Discours de mobilisation pour François Villeroy de Galhau, dans le contexte des attentats du 13 novembre. Vendredi, le nouveau gouverneur de la Banque de France s’est adressé pour la première fois en tant que président de l’ACPR, le « gendarme » des banques et des assureurs français. « Notre mission de contrôle des pratiques commerciales importe pour la mobilisation actuelle de la nation », a-t-il souligné. « Je veux rappeler la détermination de la Banque de France – et du secteur financier – à participer à la lutte contre le terrorisme, en s’attaquant à son financement », a insisté le gouverneur. Ce, alors que de nouvelles lignes directrices conjointes de l’ACPR et de Tracfin (service de renseignement dépendant de Bercy) viennent d’être publiées sur les obligations de vigilance et de déclaration de soupçon auxquelles est tenu le secteur financier.

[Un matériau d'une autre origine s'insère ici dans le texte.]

(* ===== verification/Physical.v ===== *)
(** * Physical memory management (os/kernel/src/memory/physical.rs)

    The two page frame allocators of the kernel, the limits that separate
    them, and [init], which decides how much memory the kernel keeps and hands
    every available region to one of the allocators. *)

From S2P Require Import Prelude Frames PageFrameList.

(** [enum MemorySpace] and [PAGE_SIZE] (memory/mod.rs) *)
Inductive MemorySpace := Kernel | User.
Definition PAGE_SIZE : Z := 4096.

#[export] Instance MemorySpace_eq_dec : EqDecision MemorySpace.
Proof. solve_decision. Defined.

Section Physical.
Context `{PhysFrameOps} `{Profile}.

(** The statics of the module; [Once] cells are options. *)
Record phys_state := mkPhys {
  KERNEL_PAGE_FRAME_ALLOCATOR : PageFrameListAllocator;
  USER_PAGE_FRAME_ALLOCATOR : PageFrameListAllocator;
  node_mem : node_memory;
  PHYS_LIMIT : option PhysFrame;
  KERNEL_PHYS_LIMIT : option PhysFrame;
}.

(** The state before [init]. *)
Definition phys_new (m : node_memory) : phys_state :=
  mkPhys allocator_new allocator_new m None None.

(** [Once::call_once] *)
Definition call_once {A} (cell : option A) (f : res A) : res (option A) :=
  match cell with
  | Some _ => Done cell
  | None => a ← f; Done (Some a)
  end.

(** [phys_limit] *)
Definition phys_limit (st : phys_state) : res PhysFrame :=
  expect "PageFrameAllocator: 'PHYS_LIMIT' accessed before initialization!" (PHYS_LIMIT st).

(** [kernel_phys_limit] *)
Definition kernel_phys_limit (st : phys_state) : res PhysFrame :=
  expect "PageFrameAllocator: 'KERNEL_PHYS_LIMIT' accessed before initialization!" (KERNEL_PHYS_LIMIT st).

(** One of the two allocators, with the memory both live in. *)
Definition get_list (st : phys_state) (space : MemorySpace) : list_state :=
  mkState (match space with
           | Kernel => KERNEL_PAGE_FRAME_ALLOCATOR st
           | User => USER_PAGE_FRAME_ALLOCATOR st
           end) (node_mem st).
Definition set_list (st : phys_state) (space : MemorySpace) (s : list_state) : phys_state :=
  match space with
  | Kernel => mkPhys (self s) (USER_PAGE_FRAME_ALLOCATOR st) (mem s) (PHYS_LIMIT st) (KERNEL_PHYS_LIMIT st)
  | User => mkPhys (KERNEL_PAGE_FRAME_ALLOCATOR st) (self s) (mem s) (PHYS_LIMIT st) (KERNEL_PHYS_LIMIT st)
  end.

(** [alloc] *)
Definition alloc (st : phys_state) (frame_count : Z) (space : MemorySpace) :
    res (PhysFrameRange * phys_state) :=
  match space with
  | Kernel =>
      '(r, s) ← alloc_block (get_list st Kernel) frame_count;
      Done (r, set_list st Kernel s)
  | User =>
      '(r, s) ← alloc_block (get_list st User) frame_count;
      Done (r, set_list st User s)
  end.

(** [free] *)
Definition free (st : phys_state) (frames : PhysFrameRange) : res phys_state :=
  limit ← kernel_phys_limit st;
  if frame_ltb (start frames) limit then
    s ← free_block (get_list st Kernel) frames; Done (set_list st Kernel s)
  else
    s ← free_block (get_list st User) frames; Done (set_list st User s).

La mobilisation de la finance passe aussi par « la cohésion économique et sociale, par une plus forte inclusion bancaire et financière (…). Le terrorisme, hélas, se nourrit aussi de l’exclusion sous ses différentes formes », a indiqué François Villeroy de Galhau.

Pratiques commerciales

De quoi donner un relief particulier à la conférence annuelle de l’ACPR qui était consacrée vendredi au contrôle des pratiques commerciales. Cette réunion sert de baromètre permettant chaque année aux autorités de mettre en valeur les sujets « conso » qui les préoccupent. Dans le domaine bancaire, l’ACPR a indiqué avoir reçu un grand nombre de réclamations liées à la clôture de comptes : les délais sont parfois beaucoup trop longs, les banques imputant alors des frais, conduisant à l’extrême à des agios (si les frais font passer le compte dans le rouge). Des difficultés de clôture ont aussi été observées pour le Livret A, au-delà du délai réglementaire de quinze jours. Enfin, la fermeture du compte est parfois facturée, ce qui est normalement interdit.

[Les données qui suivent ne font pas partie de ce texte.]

Lemma ord_pairs_app {A} (R : A → A → Prop) l l' :
  ForallOrdPairs R l → ForallOrdPairs R l' → (∀ x y, x ∈ l → y ∈ l' → R x y) →
  ForallOrdPairs R (l ++ l').
Proof.
  induction 1 as [|x l Hx _ IH]; intros Hl' Hcross; cbn; [done|].
  constructor; [|apply IH; set_solver].
  apply Forall_app; split; [done|]. apply Forall_forall. set_solver.
Qed.

(** The parts a region list is cut into lie inside the regions. *)
Lemma cut_region_parts reserved rs p :
  ordered reserved → Forall nonempty rs → p ∈ cut_region rs reserved →
  ∃ r, r ∈ rs ∧ frame_addr (start r) ≤ frame_addr (start p) ∧ frame_addr (end_ p) ≤ frame_addr (end_ r).
Proof.
  intros Hres. induction rs as [|r rs IH]; cbn; [intros _ Hp; by apply elem_of_nil in Hp|].
  intros [Hr Hrs]%Forall_cons [Hp|Hp]%elem_of_app.
  - exists r. split; [apply elem_of_cons; by left|].
    pose proof (proj2 (cut_one_spec reserved r Hres Hr)) as Hparts.
    by apply (proj1 (Forall_forall _ _) Hparts).
  - destruct (IH Hrs Hp) as (r' & Hr' & ?). exists r'. split; [apply elem_of_cons; by right|done].
Qed.

Lemma cut_region_spec reserved rs :
  ordered reserved → Forall nonempty rs → ForallOrdPairs disjoint_regions rs →
  cut_spec reserved rs (cut_region rs reserved).
Proof.
  intros Hres. induction rs as [|r rs IH]; intros Hne Hdis; cbn.
  { split_and!; [constructor..|]. intros x. autorewrite with hhu_rw. tauto. }
  apply Forall_cons in Hne as [Hr Hrs]. inversion Hdis as [|? ? Hrd Hd]; subst.
  destruct (IH Hrs Hd) as (IH1 & IH2 & IH3).
  destruct (cut_one_spec reserved r Hres Hr) as [(H1 & H2 & H3) Hparts].
  split_and!.
  - by apply Forall_app.
  - apply ord_pairs_app; [done..|]. intros p p' Hp Hp'.
    destruct (cut_region_parts _ _ _ Hres Hrs Hp') as (r' & Hr' & Hin').
    eapply disjoint_parts; [|by apply (proj1 (Forall_forall _ _) Hparts)|done].
    by apply (proj1 (List.Forall_forall _ _) Hrd), list_elem_of_In.
  - intros x. rewrite memory_of_app, IH3, H3. autorewrite with hhu_rw. tauto.
Qed.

Autre sujet « porteur » en 2015 : la renégociation de crédits. A la faveur de taux d’emprunt particulièrement faibles, les particuliers ont massivement cherché à obtenir des conditions plus avantageuses pour leur prêts. Ce contexte a visiblement fait des mécontents, l’ACPR pointant les délais de réponse trop longs, le changement de position de la banque revenant sur un accord de principe ou parfois facturant des indemnités de remboursement anticipé, alors que le client s’en croyait exonéré. Enfin, l’ACPR note une « forte augmentation » des escroqueries, ce qui pour le coup n’est en rien le fait des banques : l’autorité a détecté des propositions de crédit émanant d’acteurs sans aucun agrément ni immatriculation exigeant à leurs victimes le versement de frais de dossiers avant de disparaître.

 

Outre ces sujets de préoccupation, l’ACPR compte se montrer vigilante sur la mise en oeuvre de la loi sur les comptes bancaires en déshérence. A partir de 2016, les banques devront identifier les comptes inactifs, vérifier si le titulaire est toujours en vie et tenter de retrouver d’éventuels ayants droit. Face aux assureurs déjà tenus à des obligations semblables, l’ACPR s’est déjà montrée sévère ces derniers mois.